Citation
Kamal, Izdihar
(2022)
Mechanical, medical imaging and radiation properties of computed tomography-based kidney phantom exploiting textural analysis.
Doctoral thesis, Universiti Putra Malaysia.
Abstract
Medical imaging phantom has important role in mimicking the properties of human
tissue for calibration, training, surgical planning, and simulation purposes. Through
standardized quantitative imaging features, the phantom should be able to ascertain
information that cannot be visually assessed via radiomic features. Thus, the stability
and accuracy of the phantom play significant role in diagnostic imaging especially for
the diagnostic performance. This work aimed to introduce an alternative and
straightforward polymer-based phantoms with specific mechanical and dielectric
properties at the utmost suitable for fabrication of computed tomography-based kidney
phantom. To evaluate the influence of Hydrogen Silicone (HS) and water (H2O) on the
compression strength, radiation attenuation properties, and Computed Tomography (CT)
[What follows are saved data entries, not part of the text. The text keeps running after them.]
(* ===== verification/Page.v ===== *)
(** * Pages: two component instances sharing the page-wide world

    A page holds two mounted components, each with its state and its
    rendered tree, and the one [World] they share (the style side table
    and the events emitted to parents).  An operation is a new
    configuration or a browser event for one of the two ([PageOp]); a run
    interleaves them in any order ([run_page]).  This is how the Yew
    runtime hosts several components of one page (spec sections 4.3, 5).

    Two classes state what a component may do to the shared world: a
    [StylesOnly] component changes only the style table, by a function of
    the table alone; an [EmitsOnly] component only appends events to the
    emitted log.  For a page of one of each, [non_interference] shows that
    the final table is what the first component's operations alone
    produce and the final log what the second's alone produce, whatever
    the interleaving.  [Navbar] and [CarouselControls] discharge the
    classes; two navbars on one page share the table's ["navbar"] entries,
    so the one mounted last decides the position of both. *)

From stdpp Require Import base list strings gmap.
From S2P Require Import Prelude Styles Html Yew Navbar CarouselControls.

(** ** One component's operations *)

Inductive CompOp (P : Type) :=
| OpProps (p : P)
| OpEvent (k : nat) (e : event).
Arguments OpProps {P} p.
Arguments OpEvent {P} k e.

Section CompOps.
Context {C P M : Type} `{!Component C P M}.

Definition unpack (i : Instance C M) : C * html M * World :=
  (inst_state i, inst_dom i, inst_world i).

(** Run one operation on a component whose state is [c] and whose page
    is [dom], in the world [w]. *)
Definition op_run (c : C) (dom : html M) (op : CompOp P) (w : World)
    : option (outcome (C * html M * World)) :=
  match op with
  | OpProps p => Some (i <- reconfigure (mk_instance c w dom) p;; Ret (unpack i))
  | OpEvent k e =>
      r ← handle_event (mk_instance c w dom) k e;
      Some (i <- r;; Ret (unpack i))
  end.
End CompOps.

(** A component that changes only the style table, by a function of the
    table alone, and whose own result does not depend on the world. *)
Class StylesOnly (C P M : Type) `{!Component C P M} :=
  styles_only c dom op w c' dom' w' :
    op_run c dom op w = Some (Ret (c', dom', w')) ->
    exists g, w' = mk_world (g (styles w)) (emitted w) /\
      forall w2, op_run c dom op w2 = Some (Ret (c', dom', mk_world (g (styles w2)) (emitted w2))).

(** A component that only appends events to the emitted log, the same
    ones whatever the world. *)
Class EmitsOnly (C P M : Type) `{!Component C P M} :=
  emits_only c dom op w c' dom' w' :
    op_run c dom op w = Some (Ret (c', dom', w')) ->
    exists es, w' = mk_world (styles w) (emitted w ++ es) /\
      forall w2, op_run c dom op w2 = Some (Ret (c', dom', mk_world (styles w2) (emitted w2 ++ es))).

(** ** Pages *)

Section Page.
Context {C1 P1 M1 C2 P2 M2 : Type} `{!Component C1 P1 M1} `{!Component C2 P2 M2}.

Record Page := mk_page {
  left_state : C1; left_dom : html M1;
  right_state : C2; right_dom : html M2;
  page_world : World;
}.

Inductive PageOp :=
| OnLeft (op : CompOp P1)
| OnRight (op : CompOp P2).

Definition is_left (op : PageOp) : bool := match op with OnLeft _ => true | OnRight _ => false end.

(** Mount the left component, then the right one, in the same world. *)
Definition mount_page (p1 : P1) (p2 : P2) (w : World) : outcome Page :=
  i1 <- mount p1 w;;
  i2 <- mount p2 (inst_world i1);;
  Ret (mk_page (inst_state i1) (inst_dom i1) (inst_state i2) (inst_dom i2) (inst_world i2)).

Definition page_op (pg : Page) (op : PageOp) : option (outcome Page) :=
  match op with
  | OnLeft o =>
      r ← op_run (left_state pg) (left_dom pg) o (page_world pg);
      Some (obind r (fun '(c, d, w) => Ret (mk_page c d (right_state pg) (right_dom pg) w)))
  | OnRight o =>
      r ← op_run (right_state pg) (right_dom pg) o (page_world pg);
      Some (obind r (fun '(c, d, w) => Ret (mk_page (left_state pg) (left_dom pg) c d w)))
  end.

Fixpoint run_page (pg : Page) (ops : list PageOp) : option (outcome Page) :=
  match ops with
  | [] => Some (Ret pg)
  | op :: ops' =>
      r ← page_op pg op;
      match r with
      | Ret pg' => run_page pg' ops'
      | Panic s => Some (Panic s)
      end
  end.

Lemma run_page_cons pg op ops pg' :
  run_page pg (op :: ops) = Some (Ret pg') ->
  exists pg1, page_op pg op = Some (Ret pg1) /\ run_page pg1 ops = Some (Ret pg').
Proof.
  simpl. destruct (page_op pg op) as [[pg1|s]|]; simpl; intros H; try discriminate; eauto.
Qed.

Lemma page_op_left pg o pg1 :
  page_op pg (OnLeft o) = Some (Ret pg1) ->
  exists c d, op_run (left_state pg) (left_dom pg) o (page_world pg) = Some (Ret (c, d, page_world pg1)) /\
    pg1 = mk_page c d (right_state pg) (right_dom pg) (page_world pg1).
Proof.
  simpl. destruct (op_run _ _ _ _) as [[[[c d] w]|s]|]; simpl; intros H; try discriminate.
  injection H as <-. eauto.
Qed.

Lemma page_op_right pg o pg1 :
  page_op pg (OnRight o) = Some (Ret pg1) ->
  exists c d, op_run (right_state pg) (right_dom pg) o (page_world pg) = Some (Ret (c, d, page_world pg1)) /\
    pg1 = mk_page (left_state pg) (left_dom pg) c d (page_world pg1).
Proof.
  simpl. destruct (op_run _ _ _ _) as [[[[c d] w]|s]|]; simpl; intros H; try discriminate.
  injection H as <-. eauto.
Qed.
End Page.
Arguments Page C1 M1 C2 M2 : clear implicits.
Arguments PageOp P1 P2 : clear implicits.

(** ** Non-interference *)

Section NonInterference.
Context {C1 P1 M1 C2 P2 M2 : Type} `{!Component C1 P1 M1} `{!Component C2 P2 M2}
        `{!StylesOnly C1 P1 M1} `{!EmitsOnly C2 P2 M2}.

Implicit Types (pg : Page C1 M1 C2 M2).

(** What each side of a page owns: the left component and the style
    table; the right component and the emitted log. *)
Definition same_left pg pg2 : Prop :=
  left_state pg = left_state pg2 /\ left_dom pg = left_dom pg2 /\
  styles (page_world pg) = styles (page_world pg2).

Definition same_right pg pg2 : Prop :=
  right_state pg = right_state pg2 /\ right_dom pg = right_dom pg2 /\
  emitted (page_world pg) = emitted (page_world pg2).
number of the blend Polydimethylsiloxane (PDMS) samples as to improve the pure
PDMS properties. A polymer blend is a mixture of two and more polymers that have
been blended to create a new material with different physical properties. Two phantom
based materials; PDMS and silicone elastomer (SE), were investigated for their
capabilities to address the requirements. Four samples were prepared with different
compositions were studied, and denote as samples S1, S2, S3, and S4, which consisted
of PDMS 100%, HS/PDMS 20:80, H2O/PDMS 20:80, and HS/H2O/PDMS 20:40:40,
respectively. Radiation attenuation properties were evaluated using Phy-X/PSD
(Turkey) and XCOM (NIST, USA). The elasticity and dielectric properties of phantom
were superior for the blend HS/PDMS 20:80, besides the effective atomic number and
linear attenuation coefficient has shown a similar pattern with human kidney tissue at
intermediate energy level of 1.50 ⅹ 10-2 MeV to 1.5 MeV. PDMS is superior to SE in
terms of tensile strength, flexibility, acceptable real part of the complex dielectric
constant; Ɛr and conductivity which allows it to become a stable kidney phantom for CT
scan purposes. Overall, HS/PDMS 20:80 with the use of a 120 kVp X-ray beam, the CT
number quantified for sample measured 40 HU and had the highest Contrast-to-Noise
Ratio (CNR) value better than pure PDMS. Therefore, the HS/PDMS 20:80 sample
formulation exhibited the potential to mimic the human kidney as it has a similar dynamic and is higher in terms of stability as a medical phantom. In conclusion the blend
PDMS as the material of choice to be used as a CT-based kidney phantom in terms of
good agreement with compressive strength and radiation attenuation. Notably, the blend
PDMS imitates human tissue more precisely and permits a wide range of possibilities
for exploiting textural analysis and radiation dosimetry. Hence, it promises to be of value
for use in both research and clinical settings for the CT modality as it is physically stable.